MaD Seminar: Emergence and Scaling Laws in SGD Learning of Shallow Neural Networks

Speaker: Eshaan Nichani

Location: 60 Fifth Avenue, Room 150

Date: Thursday, September 11, 2025

In this talk, we study the sample and time complexity of online stochastic gradient descent (SGD) for learning a two-layer neural network with P orthogonal neurons on isotropic Gaussian data. We focus on the challenging “extensive-width” regime P>>1 and permit diverging condition number in the second-layer, covering as a special case the power-law scaling a_p= p^{-\beta}. We provide a precise analysis of SGD dynamics for the training of a student two-layer network to minimize the mean squared error (MSE) objective, and explicitly identify sharp transition times to recover each signal direction. In the power-law setting, we characterize scaling law exponents for the MSE loss with respect to the number of training samples and SGD steps, as well as the number of parameters in the student neural network. Our analysis entails that while the learning of individual teacher neurons exhibits abrupt transitions, the juxtaposition of 𝑃 ≫ 1 emergent learning curves at different timescales leads to a smooth scaling law in the cumulative objective. This is joint work with Yunwei Ren, Denny Wu, and Jason D. Lee.

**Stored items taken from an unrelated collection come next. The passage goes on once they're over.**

(** The last position of [p] in the ranking, 0 when it is not in it. *)
Definition position (p : Peer) : nat :=
  foldl (fun i '(j, q) => if bool_decide (p = q) then j else i) 0%nat
    (zip (seq 0 (length sortedPeers)) sortedPeers).

Definition isPeerIDHigher (p1 p2 : Peer) : bool := (position p1 <? position p2)%nat.

Definition setCoordinator (ID coordinator : Peer) : Peer :=
  if isPeerIDHigher ID coordinator || bool_decide (ID = hostID) then ID else coordinator.

(** Messages the elector sends. *)
Inductive bully_send :=
| SendElection (to : Peer)
| SendAlive (to : Peer)
| SendSelect (to : list Peer)
| SendPingResponse (to : Peer).

(** How [elect] ends: an answer of a higher peer, or the timeout. *)
Inductive elect_outcome := ElectAlive | ElectTimeout.

Definition elect (o : elect_outcome) (coordinator : Peer) : Peer * list bully_send :=
  let calls := SendElection <$> filter (fun p => isPeerIDHigher p hostID = true) sortedPeers in
  match o with
  | ElectAlive => (coordinator, calls)
  | ElectTimeout => (setCoordinator hostID coordinator, calls ++ [SendSelect sortedPeers])
  end.

(** A turn of the loop of [startBullyCoordination]; an election message carries
    the outcome of the election it may start. *)
Inductive bully_event :=
| RecvElection (from : Peer) (o : elect_outcome)
| RecvSelect (from : Peer).

Definition bully_step (st : Peer * list bully_send) (ev : bully_event) : Peer * list bully_send :=
  let (coordinator, sent) := st in
  match ev with
  | RecvElection from o =>
      if isPeerIDHigher from hostID then (coordinator, sent)
      else let (c, s) := elect o coordinator in (c, sent ++ SendAlive from :: s)
  | RecvSelect from => (setCoordinator from coordinator, sent)
  end.

Definition startBullyCoordination (o : elect_outcome) (evs : list bully_event)
    : Peer * list bully_send :=
  run_events bully_step (elect o hostID) evs.

(** [listen]: where a received message goes. *)
Inductive bully_route :=
| ToElection
| ToReceive
| ToPing
| Reply (m : bully_send)
| Ignored.

Definition listen (from : Peer) (msgType : MessageType) : bully_route :=
  if bool_decide (msgType = CoordinatorAliveMsg) then
    if isPeerIDHigher hostID from then ToElection else Ignored
  else if bool_decide (msgType = CoordinatorSelectMsg) then ToReceive
  else if bool_decide (msgType = CoordinatorElectionMsg) then ToReceive
  else if bool_decide (msgType = CoordinatorPingResponseMsg) then ToPing
  else if bool_decide (msgType = CoordinatorPingMsg) then Reply (SendPingResponse from)
  else Ignored.

(** *** The goroutines of an election

    [listen] and [startBullyCoordination] run beside each other and meet on channels:
    [receiveChan] and [pingChan] have no buffer, [electionChan] holds one message. *)

(** Where [listen] is: waiting for a message or for the end of the context, sending a
    message to [receiveChan], sending to [pingChan], which nobody reads, or returned. *)
Inductive listener :=
| LFree
| LHolds (from : Peer) (msgType : MessageType)
| LBlocked
| LReturned.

Bio: Eshaan Nichani is a final-year PhD student at Princeton University, advised by Jason D. Lee and Yuxin Chen. His research focuses on the theory of deep learning, from understanding the statistical and computational limits of shallow networks trained with SGD, to proving learning guarantees for transformers in order to model how LLM capabilities such as in-context learning arise during training. He is a recipient of the IBM PhD Fellowship and the NDSEG Fellowship.